* Required work *
Everything from the first line of the entries below through the line holding "retriever_GetBatch] in H." must be printed exactly as written.

* Data listing *
Lemma sqlite_read boundary now ctx request b batch :
  sqlite_good boundary b → core.RR_Boundary request = boundary →
  core.RR_Direction request = core.DirectionAscending →
  Adapter_Read (Some (sqlite_adapter now)) ctx request b = Ok batch →
  Forall2 event_of (page request (sqlite_log boundary b)) batch.
Proof.
  intros (conn & Hb & Hl & Hok) Hbd Hdir H. rewrite (sqlite_log_eq _ _ _ Hb).
  unfold Adapter_Read in H.
  cbn [mbind option_bind sqlite_adapter New_Adapter adapter_retriever sqlite_retriever
    retriever_GetBatch] in H. apply result_bind_ok in H as (evs & Hg & [= <-]).
  apply (GetBatch_sound _ conn) in Hg as (cs & Hcs & Hm); [|by subst|done].
  cbn [GE_Query GE_Count GE_Direction GE_FromPosition] in Hcs, Hm.
  rewrite storageQuery_criteria in Hcs. injection Hcs as <-. rewrite Hdir in Hm.
  cbn [storageDirection ordered] in Hm. unfold matching in Hm. unfold page.
  assert (∀ l, filter (λ e, in_page request e = true) (entry_of <$> l)
    = entry_of <$> filter (λ r, context_matches (readCriteria
        (core.Query_Criteria (core.RR_Query request))) (row_doc r)
        && in_range Direction_ASC (storagePosition (core.RR_FromPosition request)) r = true) l)
    as ->.
  { intros l. induction l as [|r l IH]; [done|]. rewrite fmap_cons, !filter_cons, IH.
    assert (in_page request (entry_of r) = context_matches (readCriteria
      (core.Query_Criteria (core.RR_Query request))) (row_doc r)
      && in_range Direction_ASC (storagePosition (core.RR_FromPosition request)) r) as Hr.
    { unfold in_page, query_sees. by destruct (core.RR_FromPosition request) as [[c p]|]. }
    rewrite Hr. by case_decide. }
  rewrite <-fmap_take. apply result_mapM_Forall2 in Hm. apply Forall2_fmap_2.
  eapply Forall2_impl_elem; [exact Hm|]. intros r ev Hr Hs. apply scan_event_of; [|done].
  apply Hok. apply elem_of_take in Hr as (i & Hi%list_elem_of_lookup_2 & _).
  by apply list_elem_of_filter in Hi as [_ Hi].
Qed.

Lemma latest_match_entry t P m :
  (∀ r, r ∈ t_events t → row_ok r) → latest_match t P m →
  latest_of (entry_of <$> t_events t) P (neutralReadEvent <$> m).
Proof.
  intros Hok. destruct m as [ev|]; simpl.
  - intros (r & Hr & HP & Hs & Hmax). exists (entry_of r). split_and!.
    + apply list_elem_of_fmap. eauto.
    + done.
    + by apply scan_event_of; [apply Hok|].
    + intros f (s & -> & Hs')%list_elem_of_fmap. by apply Hmax.
  - intros H e (r & -> & Hr)%list_elem_of_fmap. by apply H.
Qed.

* Output for this exercise *
Lemma sqlite_read boundary now ctx request b batch :
  sqlite_good boundary b → core.RR_Boundary request = boundary →
  core.RR_Direction request = core.DirectionAscending →
  Adapter_Read (Some (sqlite_adapter now)) ctx request b = Ok batch →
  Forall2 event_of (page request (sqlite_log boundary b)) batch.
Proof.
  intros (conn & Hb & Hl & Hok) Hbd Hdir H. rewrite (sqlite_log_eq _ _ _ Hb).
  unfold Adapter_Read in H.
  cbn [mbind option_bind sqlite_adapter New_Adapter adapter_retriever sqlite_retriever
    retriever_GetBatch] in H. apply result_bind_ok in H as (evs & Hg & [= <-]).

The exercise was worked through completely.